Monday, September 17, 2007

The Overlawyered War

There is a great deal of disinformation out there in the MSM regarding the contents of Jack Goldsmith's new book, "The Terror Presidency." It is being portrayed as an insiders devastating critique of the administration and its conduct of the global war on terror. To read some accounts you would think that the Bush administration had seized upon the war as an excuse to broadly curtail the civil rights of Americans and that Goldsmith's book validates that extremist interpretation. But it does not. Michael Barone explains:

It is true that Goldsmith disagrees with some of the policies instituted under Attorney General Ashcroft but the thrust of his argument is exactly the opposite of what the MSM has implied. Instead of seeing an out of control administration recklessly trampling on civil liberties he sees a severely constrained administration almost obsessively respectful of civil liberties, even to the point of crippling the war effort.

he rejects the charge that the administration has disregarded the rule of law. Quite the contrary. “The opposite is true: the administration has been strangled by law, and since September 11, 2001, this war has been lawyered to death.” There has been a “daily clash inside the Bush administration between fear of another attack, which drives officials into doing whatever they can to prevent it, and the countervailing fear of violating the law, which checks their urge toward prevention.”
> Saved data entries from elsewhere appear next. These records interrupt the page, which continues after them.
(* ===== verification/Tenant.v ===== *)
(** * Tenants: backends/tenant.go, backends/tenant_registry.go, tenant_registry.go,
    backends/tenant_send.go

    Validation of the tenant records that the authenticator and the registry
    return, the cached registry, and the cache of outbound clients. The JSON
    decoder, the parser of durations, the HTTP exchange and the SHA-256 digest are
    parameters. *)
From S2P Require Import Prelude GoStd Shared Envelope Config.
From Stdlib Require Import DecimalString DecimalZ DecimalPos.

Record TenantPOP3 := mkTenantPOP3 {
  tp_Host : bytes; tp_Port : Z; tp_TLS : bool; tp_User : bytes; tp_Password : bytes
}.
Record TenantIMAP := mkTenantIMAP {
  ti_Host : bytes; ti_Port : Z; ti_TLS : bool; ti_User : bytes; ti_Password : bytes
}.
Record Tenant := mkTenant {
  TenantID : bytes;
  Provider : bytes;
  SES : option TenantSES;
  OCIEmail : option TenantOCI;
  POP3Accounts : list TenantPOP3;
  IMAPAccounts : list TenantIMAP
}.
Record AliasPOP3Account := mkAliasPOP3Account {
  pop_Host : bytes; pop_Port : Z; pop_TLS : bool; pop_User : bytes; pop_Password : bytes;
  pop_TenantID : bytes
}.
Record AliasIMAPAccount := mkAliasIMAPAccount {
  imap_Host : bytes; imap_Port : Z; imap_TLS : bool; imap_User : bytes; imap_Password : bytes;
  imap_TenantID : bytes
}.
Record TaggedPOP3Account := mkTaggedPOP3 { tagp_TenantID : bytes; tagp_Account : AliasPOP3Account }.
Record TaggedIMAPAccount := mkTaggedIMAP { tagi_TenantID : bytes; tagi_Account : AliasIMAPAccount }.

(** What [json.Unmarshal] finds in a tenant object. *)
Record tenantJSON := mkTenantJSON {
  j_TenantID : bytes;
  j_Provider : bytes;
  j_SES : option TenantSES;
  j_OCIEmail : option TenantOCI;
  j_POP3Accounts : list TenantPOP3;
  j_IMAPAccounts : list TenantIMAP;
  j_OK : bool
}.
Class TenantDecoder := {
  decode_tenant : bytes → option tenantJSON;
  decode_tenants : bytes → option (list tenantJSON)
}.

Inductive tenant_error : Type :=
| te_nil
| te_id_required
| te_ses_block
| te_ses_region
| te_oci_block
| te_oci_username
| te_oci_password
| te_provider
| te_json
| te_index (i : nat) (e : tenant_error)
| te_status (code : Z)
| te_http
| te_url_required
| te_duration
| te_ses_missing (id : bytes)
| te_oci_missing (id : bytes)
| te_not_ses
| te_not_oci
| te_no_host
| te_session
| te_send (m : bytes).

Definition defaultOCIEmailPort : Z := 587.
Definition defaultOCIEmailMaxBytes : Z := 2 * 1024 * 1024.

(** ** Validation *)
Section Validation.
Context {U : Unicode}.

Definition validate_ses (s : TenantSES) : outcome tenant_error TenantSES :=
  let r := TrimSpace (ses_Region s) in
  match r with
  | [] => Err te_ses_region
  | _ => Ok (mkTenantSES r (ses_AccessKeyID s) (ses_SecretAccessKey s))
  end.
Definition validate_oci (o : TenantOCI) : outcome tenant_error TenantOCI :=
  let u := TrimSpace (oci_Username o) in
  if bool_decide (u = []) then Err te_oci_username
  else if bool_decide (oci_Password o = []) then Err te_oci_password
  else Ok (mkTenantOCI (oci_Host o) (oci_Region o)
             (if (oci_Port o <=? 0)%Z then defaultOCIEmailPort else oci_Port o) u (oci_Password o)).

Definition validateTenantSendConfig (cfg : option TenantSendConfig)
    : outcome tenant_error TenantSendConfig :=
  match cfg with
  | None => Err te_nil
  | Some cfg =>
      let id := TrimSpace (tsc_TenantID cfg) in
      let provider := ToLower (TrimSpace (tsc_Provider cfg)) in
      if bool_decide (id = []) then Err te_id_required
      else if bool_decide (provider = bs "ses") then
        match tsc_SES cfg with
        | None => Err te_ses_block
        | Some s =>
            match validate_ses s with
            | Ok s => Ok (mkTenantSendConfig id provider (Some s) (tsc_OCIEmail cfg))
            | Err e => Err e
            | Panic => Panic
            | OutOfFuel => OutOfFuel
            end
        end
      else if bool_decide (provider = bs "oci") then
        match tsc_OCIEmail cfg with
        | None => Err te_oci_block
        | Some o =>
            match validate_oci o with
            | Ok o => Ok (mkTenantSendConfig id provider (tsc_SES cfg) (Some o))
            | Err e => Err e
            | Panic => Panic
            | OutOfFuel => OutOfFuel
            end
        end
      else Err te_provider
  end.

Definition send_of (raw : tenantJSON) : TenantSendConfig :=
  mkTenantSendConfig (j_TenantID raw) (j_Provider raw) (j_SES raw) (j_OCIEmail raw).

(** [None] inside [Ok] is a nil config: the body names no tenant. *)
Definition ParseTenantSendConfigFromAuth `{TenantDecoder} (body : bytes)
    : outcome tenant_error (option TenantSendConfig) :=
  match decode_tenant body with
  | None => Err te_json
  | Some raw =>
      if bool_decide (TrimSpace (j_TenantID raw) = []) then Ok None
      else match validateTenantSendConfig (Some (send_of raw)) with
           | Ok c => Ok (Some c)
           | Err e => Err e
           | Panic => Panic
           | OutOfFuel => OutOfFuel
           end
  end.

Definition pop3_defaults (p : TenantPOP3) : TenantPOP3 :=
  mkTenantPOP3 (tp_Host p) (if (tp_Port p <=? 0)%Z then 995 else tp_Port p)%Z true (tp_User p)
    (tp_Password p).
Definition imap_defaults (p : TenantIMAP) : TenantIMAP :=
  mkTenantIMAP (ti_Host p) (if (ti_Port p <=? 0)%Z then 993 else ti_Port p)%Z true (ti_User p)
    (ti_Password p).

Definition parseTenantRecord (raw : tenantJSON) : outcome tenant_error Tenant :=
  match validateTenantSendConfig (Some (send_of raw)) with
  | Ok send =>
      Ok (mkTenant (tsc_TenantID send) (tsc_Provider send) (tsc_SES send) (tsc_OCIEmail send)
            (map pop3_defaults (j_POP3Accounts raw)) (map imap_defaults (j_IMAPAccounts raw)))
  | Err e => Err e
  | Panic => Panic
  | OutOfFuel => OutOfFuel
  end.

Fixpoint parse_records (i : nat) (l : list tenantJSON) : outcome tenant_error (list Tenant) :=
  match l with
  | [] => Ok []
  | t :: l' =>
      match parseTenantRecord t with
      | Ok tenant =>
          match parse_records (S i) l' with
          | Ok r => Ok (tenant :: r)
          | Err e => Err e
          | Panic => Panic
          | OutOfFuel => OutOfFuel
          end
      | Err e => Err (te_index i e)
      | Panic => Panic
      | OutOfFuel => OutOfFuel
      end
  end.
Definition ParseTenantsList `{TenantDecoder} (body : bytes) : outcome tenant_error (list Tenant) :=
  match decode_tenants body with
  | None => Err te_json
  | Some l => parse_records 0 l
  end.
End Validation.

Definition TenantSendFromTenant (t : option Tenant) : option TenantSendConfig :=
  (λ t, mkTenantSendConfig (TenantID t) (Provider t) (SES t) (OCIEmail t)) <$> t.

(** ** The tenant of an envelope *)
Definition envelopeTenantSendKey : bytes := "tenant_send".

Definition SetEnvelopeTenantSend (e : Envelope) (cfg : option TenantSendConfig) : Envelope :=
  match cfg with
  | None => e
  | Some _ => set_Values (<[envelopeTenantSendKey := any_tenant_send cfg]> (Values e)) e
  end.
Definition GetEnvelopeTenantSend (e : Envelope) : option TenantSendConfig :=
  match Values e !! envelopeTenantSendKey with
  | Some (any_tenant_send cfg) => cfg
  | _ => None
  end.

(** ** The registry *)
Definition second : Z := 1000000000.
Definition minute : Z := 60 * second.

(** [time.ParseDuration], in nanoseconds. *)
Class Durations := parse_duration : bytes → option Z.

Record RegistryConfig := mkRegistryConfig {
  rc_URL : bytes; rc_PollInterval : Z; rc_Timeout : Z; rc_Headers : gmap bytes bytes
}.
Record registry := mkRegistry {
  r_cfg : RegistryConfig;
  tenants : gmap bytes Tenant;
  pop3List : list TaggedPOP3Account;
  imapList : list TaggedIMAPAccount
}.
This dangerous situation is the result of reforms instituted in the wake of Vietnam and Watergate that had the effect of criminalizing warfare. Today,

The CIA has become so wary of possible criminal charges that it urges agents to buy insurance. Developments in international law, especially the doctrine of universal decision, also threaten U.S. government officials with possible prosecution abroad. All of this creates a risk-averseness that leaves us more vulnerable to terrorists.
It is altogether appropriate that we discard the pieties and excessive legalisms of the sixties and seventies and have a serious and responsible debate on the appropriate implementation of executive power in wartime. However, irresponsible elements of the political left and the legal community stand in the way of any productive dialogue. There will be a national debate, indeed there already is, but in the coming election year don't expect it to be very rational or reasonable. The Democratic Party has all but ensured that.